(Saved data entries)

(* ===== verification/Kbd.v ===== *)
(** * The keyboard (kbd.c, kbd.h): from scan codes to characters *)

From stdpp Require Import base numbers list.
From Stdlib Require Import ZArith Lia.
From S2P Require Import Prelude.

Local Open Scope Z_scope.

(** ** kbd.h *)
Definition NO : Z := 0.
Definition SHIFT : Z := 1.
Definition CTL : Z := 2.
Definition ALT : Z := 4.
Definition CAPSLOCK : Z := 8.
Definition NUMLOCK : Z := 16.
Definition SCROLLLOCK : Z := 32.
Definition E0ESC : Z := 64.
Definition KEY_HOME : Z := 224.
Definition KEY_END : Z := 225.
Definition KEY_UP : Z := 226.
Definition KEY_DN : Z := 227.
Definition KEY_LF : Z := 228.
Definition KEY_RT : Z := 229.
Definition KEY_PGUP : Z := 230.
Definition KEY_PGDN : Z := 231.
Definition KEY_INS : Z := 232.
Definition KEY_DEL : Z := 233.
Definition C (x : Z) : Z := x - 64.

(** A table of 256 entries: the first ones in order, the others by index. *)
Definition table (dense : list Z) (others : list (nat * Z)) : list Z :=
  foldr (fun e t => <[e.1 := e.2]> t) (dense ++ replicate (256 - length dense) 0) others.

Definition shiftcode : list Z :=
  table [] [(29%nat, CTL); (42%nat, SHIFT); (54%nat, SHIFT); (56%nat, ALT); (157%nat, CTL); (184%nat, ALT)].

Definition togglecode : list Z := table [] [(58%nat, CAPSLOCK); (69%nat, NUMLOCK); (70%nat, SCROLLLOCK)].

(** The keys after an E0 code that all maps share. *)
Definition e0_keys : list (nat * Z) :=
  [(200%nat, KEY_UP); (208%nat, KEY_DN); (201%nat, KEY_PGUP); (209%nat, KEY_PGDN); (203%nat, KEY_LF);
   (205%nat, KEY_RT); (151%nat, KEY_HOME); (207%nat, KEY_END); (210%nat, KEY_INS); (211%nat, KEY_DEL)].

Definition normalmap : list Z := table
  [ NO; 27; 49; 50; 51; 52; 53; 54;
    55; 56; 57; 48; 45; 61; 8; 9;
    113; 119; 101; 114; 116; 121; 117; 105;
    111; 112; 91; 93; 10; NO; 97; 115;
    100; 102; 103; 104; 106; 107; 108; 59;
    39; 96; NO; 92; 122; 120; 99; 118;
    98; 110; 109; 44; 46; 47; NO; 42;
    NO; 32; NO; NO; NO; NO; NO; NO;
    NO; NO; NO; NO; NO; NO; NO; 55;
    56; 57; 45; 52; 53; 54; 43; 49;
    50; 51; 48; 46; NO; NO; NO; NO ]
  ([(156%nat, 10); (181%nat, 47)] ++ e0_keys).

Definition shiftmap : list Z := table
  [ NO; 27; 33; 64; 35; 36; 37; 94;
    38; 42; 40; 41; 95; 43; 8; 9;
    81; 87; 69; 82; 84; 89; 85; 73;
    79; 80; 123; 125; 10; NO; 65; 83;
    68; 70; 71; 72; 74; 75; 76; 58;
    34; 126; NO; 124; 90; 88; 67; 86;
    66; 78; 77; 60; 62; 63; NO; 42;
    NO; 32; NO; NO; NO; NO; NO; NO;
    NO; NO; NO; NO; NO; NO; NO; 55;
    56; 57; 45; 52; 53; 54; 43; 49;
    50; 51; 48; 46; NO; NO; NO; NO ]
  ([(156%nat, 10); (181%nat, 47)] ++ e0_keys).

(** C of a character below @ is negative; a uchar keeps it modulo 256. *)
Definition ctlmap : list Z := table
  [ NO; NO; NO; NO; NO; NO; NO; NO;
    NO; NO; NO; NO; NO; NO; NO; NO;
    C 81; C 87; C 69; C 82; C 84; C 89; C 85; C 73;
    C 79; C 80; NO; NO; 13; NO; C 65; C 83;
    C 68; C 70; C 71; C 72; C 74; C 75; C 76; NO;
    NO; NO; NO; C 92; C 90; C 88; C 67; C 86;
    C 66; C 78; C 77; NO; NO; (C 47) mod 256; NO; NO ]
  ([(156%nat, 13); (181%nat, (C 47) mod 256)] ++ e0_keys).

Definition entry (t : list Z) (i : Z) : Z := default 0 (t !! Z.to_nat i).

(** ** kbd.c *)

(** charcode[i] *)
Definition charcode (i : Z) : list Z :=
  if i =? 0 then normalmap else if i =? 1 then shiftmap else ctlmap.

Definition caps (c : Z) : Z :=
  if (97 <=? c) && (c <=? 122) then c + 65 - 97
  else if (65 <=? c) && (c <=? 90) then c + 97 - 65
  else c.

(** kbdgetc, with the static [shift]; [port] is the byte the controller has. *)
Definition kbdgetc (shift : Z) (port : option Z) : Z * Z :=
  match port with
  | None => (-1, shift)
  | Some data =>
      if data =? 224 then (0, Z.lor shift E0ESC)
      else if negb (Z.land data 128 =? 0) then
        let data := if negb (Z.land shift E0ESC =? 0) then data else Z.land data 127 in
        (0, Z.land shift (u32 (Z.lnot (Z.lor (entry shiftcode data) E0ESC))))
      else
        let esc := negb (Z.land shift E0ESC =? 0) in
        let data := if esc then Z.lor data 128 else data in
        let shift := if esc then Z.land shift (u32 (Z.lnot E0ESC)) else shift in
        let shift := Z.lxor (Z.lor shift (entry shiftcode data)) (entry togglecode data) in
        let c := entry (charcode (Z.land shift (Z.lor CTL SHIFT))) data in
        (if negb (Z.land shift CAPSLOCK =? 0) then caps c else c, shift)
  end.

(** ** What kbdgetc returns *)
Definition is_byte (x : Z) : Prop := 0 <= x < 256.

Lemma entry_byte t i : forallb (fun x => (0 <=? x) && (x <? 256)) t = true -> is_byte (entry t i).
Proof.
  intros H. unfold entry, is_byte. destruct (t !! Z.to_nat i) as [x|] eqn:E; simpl; [|lia].
  apply list_elem_of_lookup_2, list_elem_of_In in E. rewrite forallb_forall in H. specialize (H x E).
  rewrite andb_true_iff, Z.leb_le, Z.ltb_lt in H. lia.
Qed.

Lemma charcode_byte i j : is_byte (entry (charcode i) j).
Proof.
  unfold charcode. destruct (i =? 0); [|destruct (i =? 1)]; apply entry_byte; vm_compute; reflexivity.
Qed.

Lemma caps_byte c : is_byte c -> is_byte (caps c).
Proof.
  unfold is_byte, caps. intros Hc. destruct (Z.leb_spec 97 c), (Z.leb_spec c 122); cbn [andb]; try lia;
  destruct (Z.leb_spec 65 c), (Z.leb_spec c 90); cbn [andb]; lia.
Qed.

(** With no byte waiting the result is -1, which ends consoleintr's loop; with one it
    is a character, or 0 for none. *)
Lemma kbdgetc_byte shift data : is_byte (kbdgetc shift (Some data)).1 /\ kbdgetc shift None = (-1, shift).
Proof.
  split; [|done]. unfold kbdgetc. destruct (data =? 224); [split; simpl; lia|].
  destruct (negb (Z.land data 128 =? 0)); [split; simpl; lia|]. cbv zeta. cbn [fst].
  destruct (negb (Z.land _ CAPSLOCK =? 0)); [apply caps_byte|]; apply charcode_byte.
Qed.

#### Work to be completed:
Line by line, copy the data above exactly as it reads.

#### Exercise answer:
(* ===== verification/Kbd.v ===== *)
(** * The keyboard (kbd.c, kbd.h): from scan codes to characters *)

From stdpp Require Import base numbers list.
From Stdlib Require Import ZArith Lia.
From S2P Require Import Prelude.

Local Open Scope Z_scope.

(** ** kbd.h *)
Definition NO : Z := 0.
Definition SHIFT : Z := 1.
Definition CTL : Z := 2.
Definition ALT : Z := 4.
Definition CAPSLOCK : Z := 8.
Definition NUMLOCK : Z := 16.
Definition SCROLLLOCK : Z := 32.
Definition E0ESC : Z := 64.
Definition KEY_HOME : Z := 224.
Definition KEY_END : Z := 225.
Definition KEY_UP : Z := 226.
Definition KEY_DN : Z := 227.
Definition KEY_LF : Z := 228.
Definition KEY_RT : Z := 229.
Definition KEY_PGUP : Z := 230.
Definition KEY_PGDN : Z := 231.
Definition KEY_INS : Z := 232.
Definition KEY_DEL : Z := 233.
Definition C (x : Z) : Z := x - 64.

(** A table of 256 entries: the first ones in order, the others by index. *)
Definition table (dense : list Z) (others : list (nat * Z)) : list Z :=
  foldr (fun e t => <[e.1 := e.2]> t) (dense ++ replicate (256 - length dense) 0) others.

Definition shiftcode : list Z :=
  table [] [(29%nat, CTL); (42%nat, SHIFT); (54%nat, SHIFT); (56%nat, ALT); (157%nat, CTL); (184%nat, ALT)].

Definition togglecode : list Z := table [] [(58%nat, CAPSLOCK); (69%nat, NUMLOCK); (70%nat, SCROLLLOCK)].

(** The keys after an E0 code that all maps share. *)
Definition e0_keys : list (nat * Z) :=
  [(200%nat, KEY_UP); (208%nat, KEY_DN); (201%nat, KEY_PGUP); (209%nat, KEY_PGDN); (203%nat, KEY_LF);
   (205%nat, KEY_RT); (151%nat, KEY_HOME); (207%nat, KEY_END); (210%nat, KEY_INS); (211%nat, KEY_DEL)].

Definition normalmap : list Z := table
  [ NO; 27; 49; 50; 51; 52; 53; 54;
    55; 56; 57; 48; 45; 61; 8; 9;
    113; 119; 101; 114; 116; 121; 117; 105;
    111; 112; 91; 93; 10; NO; 97; 115;
    100; 102; 103; 104; 106; 107; 108; 59;
    39; 96; NO; 92; 122; 120; 99; 118;
    98; 110; 109; 44; 46; 47; NO; 42;
    NO; 32; NO; NO; NO; NO; NO; NO;
    NO; NO; NO; NO; NO; NO; NO; 55;
    56; 57; 45; 52; 53; 54; 43; 49;
    50; 51; 48; 46; NO; NO; NO; NO ]
  ([(156%nat, 10); (181%nat, 47)] ++ e0_keys).

Definition shiftmap : list Z := table
  [ NO; 27; 33; 64; 35; 36; 37; 94;
    38; 42; 40; 41; 95; 43; 8; 9;
    81; 87; 69; 82; 84; 89; 85; 73;
    79; 80; 123; 125; 10; NO; 65; 83;
    68; 70; 71; 72; 74; 75; 76; 58;
    34; 126; NO; 124; 90; 88; 67; 86;
    66; 78; 77; 60; 62; 63; NO; 42;
    NO; 32; NO; NO; NO; NO; NO; NO;
    NO; NO; NO; NO; NO; NO; NO; 55;
    56; 57; 45; 52; 53; 54; 43; 49;
    50; 51; 48; 46; NO; NO; NO; NO ]
  ([(156%nat, 10); (181%nat, 47)] ++ e0_keys).

(** C of a character below @ is negative; a uchar keeps it modulo 256. *)
Definition ctlmap : list Z := table
  [ NO; NO; NO; NO; NO; NO; NO; NO;
    NO; NO; NO; NO; NO; NO; NO; NO;
    C 81; C 87; C 69; C 82; C 84; C 89; C 85; C 73;
    C 79; C 80; NO; NO; 13; NO; C 65; C 83;
    C 68; C 70; C 71; C 72; C 74; C 75; C 76; NO;
    NO; NO; NO; C 92; C 90; C 88; C 67; C 86;
    C 66; C 78; C 77; NO; NO; (C 47) mod 256; NO; NO ]
  ([(156%nat, 13); (181%nat, (C 47) mod 256)] ++ e0_keys).

Definition entry (t : list Z) (i : Z) : Z := default 0 (t !! Z.to_nat i).

(** ** kbd.c *)

(** charcode[i] *)
Definition charcode (i : Z) : list Z :=
  if i =? 0 then normalmap else if i =? 1 then shiftmap else ctlmap.

Definition caps (c : Z) : Z :=
  if (97 <=? c) && (c <=? 122) then c + 65 - 97
  else if (65 <=? c) && (c <=? 90) then c + 97 - 65
  else c.

(** kbdgetc, with the static [shift]; [port] is the byte the controller has. *)
Definition kbdgetc (shift : Z) (port : option Z) : Z * Z :=
  match port with
  | None => (-1, shift)
  | Some data =>
      if data =? 224 then (0, Z.lor shift E0ESC)
      else if negb (Z.land data 128 =? 0) then
        let data := if negb (Z.land shift E0ESC =? 0) then data else Z.land data 127 in
        (0, Z.land shift (u32 (Z.lnot (Z.lor (entry shiftcode data) E0ESC))))
      else
        let esc := negb (Z.land shift E0ESC =? 0) in
        let data := if esc then Z.lor data 128 else data in
        let shift := if esc then Z.land shift (u32 (Z.lnot E0ESC)) else shift in
        let shift := Z.lxor (Z.lor shift (entry shiftcode data)) (entry togglecode data) in
        let c := entry (charcode (Z.land shift (Z.lor CTL SHIFT))) data in
        (if negb (Z.land shift CAPSLOCK =? 0) then caps c else c, shift)
  end.

(** ** What kbdgetc returns *)
Definition is_byte (x : Z) : Prop := 0 <= x < 256.

Lemma entry_byte t i : forallb (fun x => (0 <=? x) && (x <? 256)) t = true -> is_byte (entry t i).
Proof.
  intros H. unfold entry, is_byte. destruct (t !! Z.to_nat i) as [x|] eqn:E; simpl; [|lia].
  apply list_elem_of_lookup_2, list_elem_of_In in E. rewrite forallb_forall in H. specialize (H x E).
  rewrite andb_true_iff, Z.leb_le, Z.ltb_lt in H. lia.
Qed.

Lemma charcode_byte i j : is_byte (entry (charcode i) j).
Proof.
  unfold charcode. destruct (i =? 0); [|destruct (i =? 1)]; apply entry_byte; vm_compute; reflexivity.
Qed.

Lemma caps_byte c : is_byte c -> is_byte (caps c).
Proof.
  unfold is_byte, caps. intros Hc. destruct (Z.leb_spec 97 c), (Z.leb_spec c 122); cbn [andb]; try lia;
  destruct (Z.leb_spec 65 c), (Z.leb_spec c 90); cbn [andb]; lia.
Qed.

(** With no byte waiting the result is -1, which ends consoleintr's loop; with one it
    is a character, or 0 for none. *)
Lemma kbdgetc_byte shift data : is_byte (kbdgetc shift (Some data)).1 /\ kbdgetc shift None = (-1, shift).
Proof.
  split; [|done]. unfold kbdgetc. destruct (data =? 224); [split; simpl; lia|].
  destruct (negb (Z.land data 128 =? 0)); [split; simpl; lia|]. cbv zeta. cbn [fst].
  destruct (negb (Z.land _ CAPSLOCK =? 0)); [apply caps_byte|]; apply charcode_byte.
Qed.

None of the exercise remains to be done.